_Problem statement_
Take the lines below beginning at the line that has "(** ** First positions *)" and stopping after the line that has "repeat_length; lia). reflexivity.", and print them exactly as they are, with no other lines.

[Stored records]
* * *
(* ===== verification/TableSpec.v ===== *)
(** The invariant of the Swiss table and what its operations promise: every operation of
    [RawTable] is defined (no access outside the arrays, no uninitialized slot, every probe loop
    ends), keeps the invariant, and acts on the collection of stored elements as its abstract
    counterpart does. *)
From Stdlib Require Import ZArith Lia List Bool Permutation.
From S2P Require Import Prelude.
From S2P Require Import Bits.
From S2P Require Import Endian.
From S2P Require Import ControlBytes.
From S2P Require Import SwissTable.
From S2P Require Import RawTable.
Import ListNotations.
#[local] Open Scope Z_scope.
#[local] Open Scope mach_scope.

(** ** The control array *)
Definition cbyte (ctrl : list Z) (q : Z) : Z := nth (Z.to_nat q) ctrl 0.

Section Ctrl.
Context (G : GroupOps) (m : Z).
Abbreviation W := (Z.of_nat (gWidth G)).
Abbreviation cap := (2 ^ m - 1).

(** [capacity] control bytes, the sentinel, and the mirror of the first bytes followed by empty
    ones in a table smaller than a group. *)
Record ctrl_ok (ctrl : list Z) : Prop := {
  ctrl_len : Z.of_nat (length ctrl) = cap + W;
  ctrl_valid : Forall valid_ctrl ctrl;
  ctrl_sentinel : cbyte ctrl cap = kSentinel;
  ctrl_mirror p : cap < p < cap + W -> cbyte ctrl p = if p <=? 2 * cap then cbyte ctrl (p - cap - 1) else kEmpty
}.

(** The byte a window at offset [o] shows at position [j]. *)
Definition seen (ctrl : list Z) (o j : Z) : Z :=
  if o + j <=? 2 * cap then cbyte ctrl ((o + j) mod 2 ^ m) else kEmpty.

Definition win_has (p : Z -> bool) (ctrl : list Z) (o : Z) : Prop :=
  exists j, 0 <= j < W /\ p (seen ctrl o j) = true.
End Ctrl.

(** ** First positions *)
Lemma first_true_spec bs : existsb (fun b => b) bs = true ->
  0 <= first_true bs < Z.of_nat (length bs) /\ nth (Z.to_nat (first_true bs)) bs false = true /\
  forall k, (k < Z.to_nat (first_true bs))%nat -> nth k bs false = false.
Proof.
  intros E. destruct (bools_split bs) as [R|(k & t & R & F)].
  - rewrite R in E. exfalso. revert E. clear. induction (length bs); cbn; auto; discriminate.
  - rewrite F, Nat2Z.id. rewrite R at 1 2. split; [rewrite length_app, repeat_length; cbn [length]; lia|]. split.
    + rewrite app_nth2, repeat_length, Nat.sub_diag by (rewrite repeat_length; lia). reflexivity.
    + intros k' Hk. rewrite R, app_nth1 by (rewrite repeat_length; lia). apply nth_repeat.
Qed.

Lemma least_nat (b : nat -> bool) n :
  (exists i, (i < n)%nat /\ b i = true) ->
  exists i, (i < n)%nat /\ b i = true /\ forall i', (i' < i)%nat -> b i' = false.
Proof.
  induction n as [|n IH]; intros (i & Hi & Bi); [lia|].
  destruct (existsb b (seq 0 n)) eqn:E.
  - apply existsb_exists in E as (k & Hk%in_seq & Bk). destruct IH as (i0 & H0 & H1 & H2); [exists k; split; [lia|exact Bk]|].
    exists i0. split; [lia|auto].
  - assert (N : forall k, (k < n)%nat -> b k = false).
    { intros k Hk. destruct (b k) eqn:Bk; [|reflexivity]. exfalso.
      assert (existsb b (seq 0 n) = true) by (apply existsb_exists; exists k; split; [apply in_seq; lia|exact Bk]).
      congruence. }
    exists n. assert (i = n) by (destruct (Nat.eq_dec i n); auto; rewrite N in Bi by lia; discriminate). subst.
    repeat split; auto.
Qed.
(* ===== verification/TableResize.v ===== *)
(** Empty tables, iteration, clearing, resizing with a new seed and reserving room keep the
    invariant of the Swiss table. *)
From Stdlib Require Import ZArith Lia List Bool Permutation.
From S2P Require Import Prelude.
From S2P Require Import Bits.
From S2P Require Import Endian.
From S2P Require Import ControlBytes.
From S2P Require Import SwissTable.
From S2P Require Import RawTable.
From S2P Require Import TableSpec.
From S2P Require Import TableOps.
Import ListNotations.
#[local] Open Scope Z_scope.
#[local] Open Scope mach_scope.

(** ** Filling memory *)
Lemma memset_empty_spec n : forall ctrl pos, 0 <= pos -> pos + Z.of_nat n <= Z.of_nat (length ctrl) ->
  exists ctrl', memset_empty ctrl pos n = Some ctrl' /\ length ctrl' = length ctrl /\
    forall q, 0 <= q -> cbyte ctrl' q = if (pos <=? q) && (q <? pos + Z.of_nat n) then kEmpty else cbyte ctrl q.
Proof.
  induction n as [|n IH]; intros ctrl pos Hp Hl; cbn [memset_empty].
  - exists ctrl. split; [reflexivity|]. split; [reflexivity|]. intros q Hq. rewrite Z.add_0_r.
    destruct ((pos <=? q) && (q <? pos)) eqn:E; [zbool; lia|reflexivity].
  - rewrite write_some by lia. cbn [obind].
    destruct (IH (replace_nth (Z.to_nat pos) kEmpty ctrl) (pos + 1)) as (ctrl' & -> & HL & HB);
      [lia|rewrite replace_nth_length; lia|].
    exists ctrl'. split; [reflexivity|]. split; [now rewrite HL, replace_nth_length|].
    intros q Hq. rewrite HB by exact Hq. unfold cbyte. rewrite nth_replace_nth.
    rewrite (proj2 (Nat.ltb_lt (Z.to_nat pos) _)), andb_true_r by lia.
    destruct (Z.to_nat q =? Z.to_nat pos)%nat eqn:E.
    + apply Nat.eqb_eq in E. assert (q = pos) by lia. subst q.
      decide_cmp. reflexivity.
    + apply Nat.eqb_neq in E. replace (pos <=? q) with (pos + 1 <=? q); [|apply eq_true_iff_eq; rewrite !Z.leb_le; lia].
      replace (pos + 1 + Z.of_nat n) with (pos + Z.of_nat (S n)) by lia. reflexivity.
Qed.

(** ** Resetting the control bytes *)
Section Reset.
Context {V : Type} (G : GroupOps) (mode : StorageMode) (w m : Z) (HW : Z.of_nat (gWidth G) = 2 ^ w)
  (Hw : w = 3 \/ w = 4) (Hm : 2 <= m <= 55).
Abbreviation W := (Z.of_nat (gWidth G)).
Abbreviation cap := (2 ^ m - 1).

(** The control bytes of an empty table with [b] blocked slots. *)
Record reset_ctrl (b : Z) (ctrl : list Z) : Prop := {
  r_ok : ctrl_ok G m ctrl;
  r_byte q : 0 <= q < cap -> cbyte ctrl q = if q <? cap - b then kEmpty else kSentinel
}.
* * *
_Result of this exercise_
(** ** First positions *)
Lemma first_true_spec bs : existsb (fun b => b) bs = true ->
  0 <= first_true bs < Z.of_nat (length bs) /\ nth (Z.to_nat (first_true bs)) bs false = true /\
  forall k, (k < Z.to_nat (first_true bs))%nat -> nth k bs false = false.
Proof.
  intros E. destruct (bools_split bs) as [R|(k & t & R & F)].
  - rewrite R in E. exfalso. revert E. clear. induction (length bs); cbn; auto; discriminate.
  - rewrite F, Nat2Z.id. rewrite R at 1 2. split; [rewrite length_app, repeat_length; cbn [length]; lia|]. split.
    + rewrite app_nth2, repeat_length, Nat.sub_diag by (rewrite repeat_length; lia). reflexivity.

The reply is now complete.